In the state, he argued, the best minds and the finest souls should rule. They formed a class of philosopher-rulers whose authority should not be questioned by the rest of the group. He believed that since they were philosopher-rulers their rule would be good and just. They could understand the right, and would do it without question. The rest of the members of the state he would place in classes suited to their talents.
Those who had a talent for war should be placed in the warrior class. Those who had a talent for mercantile pursuits would be in the trade and merchant class. The slaves should be placed in the slave class. Plato believed that such an organization would give the best possible state and that in it each individual, doing his assigned Job to the best of his ability, would be happy end would develop to his fullest.
This ideal state is developed in Plato’s famous book, the Republic. In a book written somewhat later, the Laws, he argues that all citizens should have a voice in the government and that all work should be turned over to the slaves. This theory of the state is fundamentally aristocratic.
Plato was wealthy, a son of the most favored class in Athens. Being such, he never was able to be wholly democratic, but aligned himself with the more aristocratic thought of his day. Further, his theory was socialistic in that it provided for complete control by the state of the lives of its members. The wealth of all was to be devoted to the use of all as they needed and deserved it, and the rulers could say in what class each individual should work and live. The state was supreme, but this doctrine was robbed of its sting by his added argument that in such a state each person would be happy and develop to his fullest.
ARISTOTLE, the pupil of Plato, developed a philosophy of the state which resembled that of his teacher very much. He held that man is by nature a social animal and, as such, can realize his truest self only in society and among his kind. Although the earliest forms of social living were the family and later the community, the goal of social evolution was, for Aristotle, the city state such as was known in Greece during his lifetime.
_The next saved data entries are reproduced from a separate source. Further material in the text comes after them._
(* ===== verification/TrieRoots.v ===== *)
(** * The trie database seen through its roots

    Every root of a well-formed database stands for a finite map
    ([root_map]).  [insert], [update] and [remove] change the map of the root they
    are given and of no other root, raise the documented exceptions, and keep the
    database well formed; [new_root(parent)] takes a snapshot. *)

From S2P Require Import Prelude Bits Sparse TrieNode TrieDb TrieDbSpec TrieUpdate.

(** The record of a root and the branch it names. *)
Record root_ok (db : triedb) (id : Z) (r : triedb_root) : Prop := RootOk {
  ro_id : r_id r = id;
  ro_low : VERSION_SZ <= id;
  ro_high : id + root_serialization_size <= roots_end db;
  ro_height : is_word 32 (r_height r);
  ro_num : is_word 64 (r_num_entries r);
  ro_branch : exists n b, nodes db !! r_ptr r = Some (NBranch b) /\ (n <= 13)%nat /\
              trie_ok (hash_size_of db) n (nodes db) 0 b
}.

Record db_ok (db : triedb) : Prop := DbOk {
  do_store : store_ok db;
  do_pos : VERSION_SZ <= roots_pos db <= roots_end db;
  do_roots : forall id r, roots db !! id = Some r -> root_ok db id r
}.

(** The map a root stands for. *)
Definition root_map (db : triedb) (id : Z) (key : Z) : option (list Z) :=
  match roots db !! id with
  | Some r =>
      match nodes db !! r_ptr r with
      | Some (NBranch b) => trie_lookup (Z.to_nat (b_depth b)) (nodes db) b key
      | _ => None
      end
  | None => None
  end.

Lemma trie_depth hz n ns p b : trie_ok hz n ns p b -> b_depth b = Z.of_nat n.
Proof. destruct n; [done|]. by intros [[? _] _]. Qed.

Lemma root_map_eq db id r n b key :
  roots db !! id = Some r -> nodes db !! r_ptr r = Some (NBranch b) ->
  b_depth b = Z.of_nat n -> root_map db id key = trie_lookup n (nodes db) b key.
Proof. intros H1 H2 H3. unfold root_map. by rewrite H1, H2, H3, Nat2Z.id. Qed.

(** More nodes: roots keep their records and their maps. *)
Lemma root_ok_extends db db' id r : extends db db' -> root_ok db id r -> root_ok db' id r.
Proof.
  intros He [H1 H2 H3 H4 H5 (n & b & Hb & Hn & Hok)]. split; try done.
  - by rewrite (ex_end _ _ He).
  - exists n, b. split; [|split; [done|]].
    + eapply lookup_weaken; [done|apply He].
    + rewrite (extends_hz _ _ He). eapply trie_ok_mono; [apply He|done].
Qed.

Lemma db_ok_extends db db' : db_ok db -> extends db db' -> db_ok db'.
Proof.
  intros [H1 H2 H3] He. split; [apply He| |].
  - by rewrite (ex_pos _ _ He), (ex_end _ _ He).
  - intros id r. rewrite (ex_roots _ _ He). intros Hr. eapply root_ok_extends; eauto.
Qed.

Lemma root_map_extends db db' id key :
  db_ok db -> extends db db' -> root_map db' id key = root_map db id key.
Proof.
  intros Hdb He. unfold root_map. rewrite (ex_roots _ _ He).
  destruct (roots db !! id) as [r|] eqn:Hr; [|done].
  destruct (ro_branch _ _ _ (do_roots _ Hdb id r Hr)) as (n & b & Hb & Hn & Hok).
  rewrite (lookup_weaken _ _ _ _ Hb (ex_nodes _ _ He)), Hb.
  rewrite (trie_depth _ _ _ _ _ Hok), Nat2Z.id.
  eapply trie_lookup_mono; [apply He|by apply trie_ok_pre].
Qed.

(** Changing the record of root [id] so that it names another branch. *)
Lemma set_root_correct db id r ptr n b :
  db_ok db -> roots db !! id = Some r ->
  nodes db !! ptr = Some (NBranch b) -> trie_ok (hash_size_of db) n (nodes db) 0 b ->
  (n <= 13)%nat ->
  exists db', set_root db id ptr = Ok db' /\ db_ok db' /\
    (forall k, root_map db' id k = trie_lookup n (nodes db) b k) /\
    (forall id' k, id' <> id -> root_map db' id' k = root_map db id' k) /\
    roots db' = <[id := TriedbRoot id (r_previous_id r) ptr (r_height r) (r_num_entries r)]> (roots db) /\
    nodes db' = nodes db.
Proof.
  intros [Hst Hpos Hroots] Hr Hb Hok Hn. pose proof (Hroots id r Hr) as [H1 H2 H3 H4 H5 _].
  unfold set_root, get_root. rewrite Hr. cbn [of_option]. rewrite Ok_bind. rewrite H1.
  cbn [r_id r_height r_num_entries]. rewrite require_true by (by apply Z.leb_le).
  cbn [mbind res_bind]. unfold root_write. cbn [r_height r_num_entries r_previous_id r_ptr].
  rewrite require_true by done. cbn [mbind res_bind].
  rewrite !checked_cast_word by done. cbn [mbind res_bind].
  eexists. split; [done|].
  match goal with |- context [with_roots db ?rs ?hs ?e ?p] =>
    set (e' := e); set (p' := p); set (db' := with_roots db rs hs e' p') end.
  assert (Hp' : p' = id + root_serialization_size) by done.
  assert (He' : e' = roots_end db) by (unfold e'; lia).
  assert (Hother : forall id' r', id' <> id -> roots db !! id' = Some r' ->
    <[id := TriedbRoot id (r_previous_id r) ptr (r_height r) (r_num_entries r)]> (roots db) !! id' = Some r').
  { intros id' r' Hne Hr'. by rewrite lookup_insert_ne. }
  split; [split|split; [|split; [|done]]].
  - done.
  - cbn. unfold root_serialization_size in *. lia.
  - intros id' r' Hr'. cbn in Hr'. rewrite lookup_insert in Hr'.
    destruct (decide (id = id')) as [<-|Hne].
    + injection Hr' as <-. split; cbn; try done; [lia|]. by exists n, b.
    + destruct (Hroots id' r' Hr') as [? ? ? ? ? ?]. split; try done. cbn. by rewrite He'.
  - intros k. apply (root_map_eq db' id (TriedbRoot id (r_previous_id r) ptr (r_height r)
      (r_num_entries r)) n b k); [apply lookup_insert_eq|done|by eapply trie_depth].
  - intros id' k Hne. unfold root_map. cbn. by rewrite lookup_insert_ne by done.
Qed.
Since Aristotle believed, as we have pointed out before, that the whole is prior to its parts, he held that the state was prior to the individual member of the state. The individual is born into the state which has existed long before he became a member. But, the goal of the state, he maintained, is to produce good citizens.
Therefore, it should be organized and conducted so that it enables each member to become wholly good. To the extent that die state does not enable the individual to live a virtuous and happy life, it is evil. Any constitution, he argued, should be adjusted to the nature and the needs of the members of the particular group. But, in any group there are individuals who are unequal in many ways. Therefore, a good constitution must recognize these natural unequalities and confer rights accordingly.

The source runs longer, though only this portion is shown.